-- Opening Marker --
(** [extract]: the name at the head of [str], which follows a [$]: the name
    as written, the number it denotes and the rest of the template.  Names
    are made of letters, digits and underscores; templates are ASCII. *)
Definition extract (str : gostring) : option (gostring * Z * gostring) :=
  match str with
  | [] => None
  | c :: str' =>
      let brace := (c =? 123)%Z in
      let (name, after) := span is_word (if brace then str' else str) in
      match name with
      | [] => None
      | n0 :: _ =>
          let num :=
            if ((n0 =? 48)%Z && (1 <? List.length name))%bool then (-1)%Z
            else digits name 0%Z in
          if brace then
            match after with
            | b :: rest => if (b =? 125)%Z then Some (name, num, rest) else None
            | [] => None
            end
          else Some (name, num, after)
      end
  end.

(** The text of the group a reference denotes.  No pattern of the file names
    a group, so a reference by name finds none and expands to nothing. *)
Definition group_text (src : gostring) (a : loc) (num : Z) : gostring :=
  if (num <? 0)%Z then []
  else
    match nth_error a (Z.to_nat num) with
    | Some (Some (b, e)) => slice src b e
    | _ => []
    end.

(** [Regexp.expand]: the template with [$n], [${n}] and [$$] interpreted.
    [skip] counts the runes of the reference just interpreted that are still
    to be passed over. *)
Fixpoint expand (skip : nat) (template : gostring) (src : gostring) (a : loc) : gostring :=
  match template with
  | [] => []
  | c :: t =>
      match skip with
      | S k => expand k t src a
      | O =>
          if (c =? 36)%Z then
            match t with
            | d :: _ =>
                if (d =? 36)%Z then 36%Z :: expand 1 t src a
                else
                  match extract t with
                  | Some (_, num, rest) =>
                      group_text src a num ++ expand (List.length t - List.length rest) t src a
                  | None => 36%Z :: expand 0 t src a
                  end
            | [] => [36%Z]
            end
          else c :: expand 0 t src a
      end
  end.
-- Closing Marker --
### Exercise objective
The first line of the listing above through the line containing "(** [Regexp.expand]: the": print exactly that, both ends included.

### Exercise result
(** [extract]: the name at the head of [str], which follows a [$]: the name
    as written, the number it denotes and the rest of the template.  Names
    are made of letters, digits and underscores; templates are ASCII. *)
Definition extract (str : gostring) : option (gostring * Z * gostring) :=
  match str with
  | [] => None
  | c :: str' =>
      let brace := (c =? 123)%Z in
      let (name, after) := span is_word (if brace then str' else str) in
      match name with
      | [] => None
      | n0 :: _ =>
          let num :=
            if ((n0 =? 48)%Z && (1 <? List.length name))%bool then (-1)%Z
            else digits name 0%Z in
          if brace then
            match after with
            | b :: rest => if (b =? 125)%Z then Some (name, num, rest) else None
            | [] => None
            end
          else Some (name, num, after)
      end
  end.

(** The text of the group a reference denotes.  No pattern of the file names
    a group, so a reference by name finds none and expands to nothing. *)
Definition group_text (src : gostring) (a : loc) (num : Z) : gostring :=
  if (num <? 0)%Z then []
  else
    match nth_error a (Z.to_nat num) with
    | Some (Some (b, e)) => slice src b e
    | _ => []
    end.

(** [Regexp.expand]: the template with [$n], [${n}] and [$$] interpreted.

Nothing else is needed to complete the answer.